I have been waiting for one voice to stand up in protest against these hearings, but I have been waiting in vain. Mr. King is a Catholic. Bishop William Murphy, of Rockville Center, is one of the smartest bishops in the American hierarchy. Bishop Murphy can see the ugly potential of these hearings to unleash the kind of anti-Muslim hatred once reserved for Catholics in America. According to a letter to the editor, published in the newspaper of the diocese of Rockville Center, The Long Island Catholic, a woman named Barbara Androu wrote of a recent meeting, “On behalf of Bishop Murphy, Rev. Gregory Rannazzisi prayed, ‘We will enjoy a just peace when hatred and injustice yield to mercy and understanding ... The dignity of every human being and his or her freedom to worship must be at the center of all our decisions, public or private.’” Bishop Murphy would be well advised to make such a statement himself, in public, and to invite Congressman King to reflect on the Church’s commitment, as well as America’s, to religious freedom.

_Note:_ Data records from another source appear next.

(** A command starts with a letter. *)
Lemma item_head i : match i with I_Comment _ => False | _ => True end ->
  exists a t, show_item i = a :: t /\ isspace a = false /\ a <> "#"%char.
Proof.
  destruct i as [sw del|attrs| |name attrs|name|flag rl|flag|attrs| |ps| |r|k r|rules|t]; intros Hi; try done;
    [destruct sw| | | | | | | | | | | |destruct k|]; eexists _, _; (split; [reflexivity|]); (split; [done|discriminate]).
Qed.

(** The indentation is skipped. *)
Lemma leading_indent ws a r : forallb (fun c => bool_decide (c ∈ spaces)) ws = true -> isspace a = false ->
  drop (leading_spaces (ws ++ a :: r)) (ws ++ a :: r) = a :: r.
Proof.
  intros Hw Ha. induction ws as [|c ws IH]; cbn; [by rewrite Ha|]. cbn in Hw. apply andb_true_iff in Hw as [Hc Hw].
  replace (isspace c) with true; [by apply IH|]. apply bool_decide_eq_true in Hc.
  apply elem_of_cons in Hc as [->|[->|Hc%elem_of_nil]%elem_of_cons]; done.
Qed.

Lemma leads_indent l h ws a r Q b : forallb (fun c => bool_decide (c ∈ spaces)) ws = true ->
  isspace a = false -> a <> "#"%char -> ~ Q [xfwS l] h (a :: r) ->
  leads [xfwS l] h (a :: r) Q b -> leads [xfwS l] h (ws ++ a :: r) Q b.
Proof.
  intros Hw Ha Hc HQ Hl.
  assert (He : parse_step [xfwS l] h (ws ++ a :: r) = parse_step [xfwS l] h (a :: r)).
  { unfold xfwS. rewrite !section_turn with (a := a) (r := r); [done|cbn; by rewrite Ha|done|done|by apply leading_indent|done|done]. }
  assert (Hne : ws ++ a :: r <> []) by (by destruct ws).
  inversion Hl; subst; [done| |].
  - eapply leads_error; [done|]. by rewrite He.
  - eapply leads_step; [done| |done]. by rewrite He.
Qed.

(** The line is read to its end. *)
Definition line_read_as (x : option XfwConf) (h : Heap) (st : list Sec) (h' : Heap) (lv : text) : Prop := read_as x h [] st h' lv.

Lemma newline_turn l h : parse_step [xfwS l] h [newline] = inr ([xfwS []], h, []).
Proof. reflexivity. Qed.

Lemma comment_run lv h : process_comment (xfwS lv, h) = inr (tt, (xfwS [], h)).
Proof.
  unfold process_comment. erewrite C_bind_run by reflexivity. unfold line. cbn [base_ xfwS Sx fst members_].
  do 2 erewrite C_bind_run by reflexivity.
  assert (Hc : consume_all (clean lv) = inr (tt, clean [])).
  { unfold consume_all. erewrite C_bind_run by reflexivity. cbn [line_ clean]. rewrite consume_clean by lia. by rewrite drop_all. }
  by erewrite C_bind_run by exact Hc.
Qed.

Lemma comment_turn l h ws t : forallb (fun c => bool_decide (c ∈ spaces)) ws = true ->
  parse_step [xfwS l] h (ws ++ "#"%char :: t) = inr ([xfwS []], h, []).
Proof.
  intros Hw. pose proof (skip_spaces_drop _ _ _ (leading_indent ws "#"%char t Hw eq_refl)) as Hsk.
  assert (Hs : section_line (Sx XfwSection ProcessingBody [] None None (ws ++ "#"%char :: t), h) = inr (N_this, (xfwS [], h))).
  { unfold section_line. do 2 erewrite C_bind_run by reflexivity. erewrite C_bind_run by (eapply line_run; exact Hsk).
    erewrite C_bind_run by reflexivity. change (bool_decide _) with false. cbv iota. erewrite C_bind_run by reflexivity. change (char_eqb _ "#") with true. cbv iota.
    erewrite C_bind_run by apply comment_run. reflexivity. }
  unfold parse_step, consume_line. change (with_base _ _) with (Sx XfwSection ProcessingBody [] None None (ws ++ "#"%char :: t)).
  by rewrite Hs.
Qed.

(** A line. *)
Lemma line_reads ws i l h : line_ok (ws, i) = true ->
  leads [xfwS l] h (show_line (ws, i)) (line_read_as (sem_item i (h_xfw h)) h) (is_some (sem_item i (h_xfw h))).
Proof.
  intros [Hw Hi]%andb_true_iff. unfold show_line. cbn [fst snd] in *.
  destruct (match i with I_Comment _ => true | _ => false end) eqn:Hcm.
  - destruct i; try done. cbn [show_item sem_item is_some]. change ((T "#" ++ t) ++ [newline]) with ("#"%char :: t ++ [newline]).
    eapply leads_step; [by destruct ws|by apply comment_turn|]. apply leads_to. by eexists.
  - pose proof (item_reads i Hi) as Hr. destruct (item_head i ltac:(by destruct i)) as (a & t & Ha & Hsp & Hn).
    assert (Hir : item_read i) by (by destruct i). specialize (Hir l h [newline]).
    assert (Hl : leads [xfwS l] h (ws ++ show_item i ++ [newline]) (read_as (sem_item i (h_xfw h)) h [newline])
      (is_some (sem_item i (h_xfw h)))).
    { rewrite Ha in Hir |- *. apply leads_indent; [done..| |done]. intros (l' & _ & Hlv & _). by destruct t. }
    destruct (is_some _); [|by eapply leads_false]. eapply leads_trans; [exact Hl|].
    intros st h' lv (l' & -> & -> & Hx & Hcf). eapply leads_step; [done|apply newline_turn|]. apply leads_to. by eexists.
Qed.

(** ** From runs to the loop of the parser *)

Lemma leads_parse_line st h lv (Q : list Sec -> Heap -> text -> Prop) b fuel :
  leads st h lv Q b -> (forall st h lv, Q st h lv -> lv = []) -> parse_line fuel st h lv <> inl CE_FUEL ->
  if b then exists st' h', parse_line fuel st h lv = inr (st', h') /\ Q st' h' [] else exists e, parse_line fuel st h lv = inl e.
Proof.
  intros Hl HQ. revert fuel. induction Hl as [st h lv Q Hq|st h lv Q e Hne He|st h lv st1 h1 lv1 Q b Hne He Hl IH];
    intros fuel Hf.
  - pose proof (HQ _ _ _ Hq). subst lv. exists st, h. by destruct fuel.
  - destruct lv as [|c lv]; [done|]. destruct fuel as [|fuel]; [done|]. cbn [parse_line]. rewrite He. by eexists.
  - destruct lv as [|c lv]; [done|]. destruct fuel as [|fuel]; [done|]. cbn [parse_line] in Hf |- *. rewrite He in Hf |- *.
    cbn [rbind fst snd] in Hf |- *. by apply IH.
Qed.
(** ** Rows read back *)








(** ** Fields and formatters *)

(** X6: reading a field whose name is no member of [Object.prototype] and
    for which no formatter is registered.  A record whose keys are
    distinct gives, under each such key, the value stored there, escaped;
    a record that lacks the field gives the empty cell, as a later record
    does for a field only the first record has. *)
Theorem X6_field_lookup (o : CSVExportOptions) (row : Obj) (key : jsstring) :
  default ∅ (formatters o) !! key = None ->
  isPrototypeMember key = false ->
  (forall v, NoDup (Object_keys row) -> In (key, v) row ->
     cell o row key
     = escapeCSVValue v (default true (quoteValues o)) (delimiterOf o))
  /\ (~ In key (Object_keys row) -> cell o row key = []).
Proof.
  intros Hf Hm. rewrite cell_unfold, (format_absent _ _ _ Hf Hm). split.
  - intros v Hnd Hin. by rewrite (getProp_present _ _ _ Hnd Hin).
  - intros Hk. by rewrite (getProp_missing _ _ Hk Hm).
Qed.

Lemma X6_field_lookup_witness :
  cell (onlyData None) [(lit "name", VString (lit "Jane"))] (lit "age") = []
  /\ cell (onlyData None) [(lit "name", VString (lit "Jane"))] (lit "name")
     = escapeCSVValue (VString (lit "Jane")) true (lit ",").
Proof.
  split.
  - apply (proj2 (X6_field_lookup (onlyData None)
                    [(lit "name", VString (lit "Jane"))] (lit "age")
                    eq_refl eq_refl)).
    intros [H|[]]. discriminate H.
  - apply (proj1 (X6_field_lookup (onlyData None)
                    [(lit "name", VString (lit "Jane"))] (lit "name")
                    eq_refl eq_refl)); [|by left].
    apply NoDup_cons. split; [apply not_elem_of_nil | apply NoDup_nil_2].
Defined.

This week, look for Fox News to carry many reports on the King hearings. I suspect the content of those reports will be different from what one reads in the Post or the Times. King is engaged in a dog whistle, but many people can hear this whistle and will draw their own conclusions. The one way to demonstrate that America is not at war with Islam, that we are not abandoning our commitments to religious liberty, is for prominent religious leaders, including King’s own bishop, to stand up for American Muslims and their rights. In the effort to defeat radicals, we must isolate them. In the effort to keep these hearings from staining America’s proud heritage of religious freedom, we must isolate Rep. King.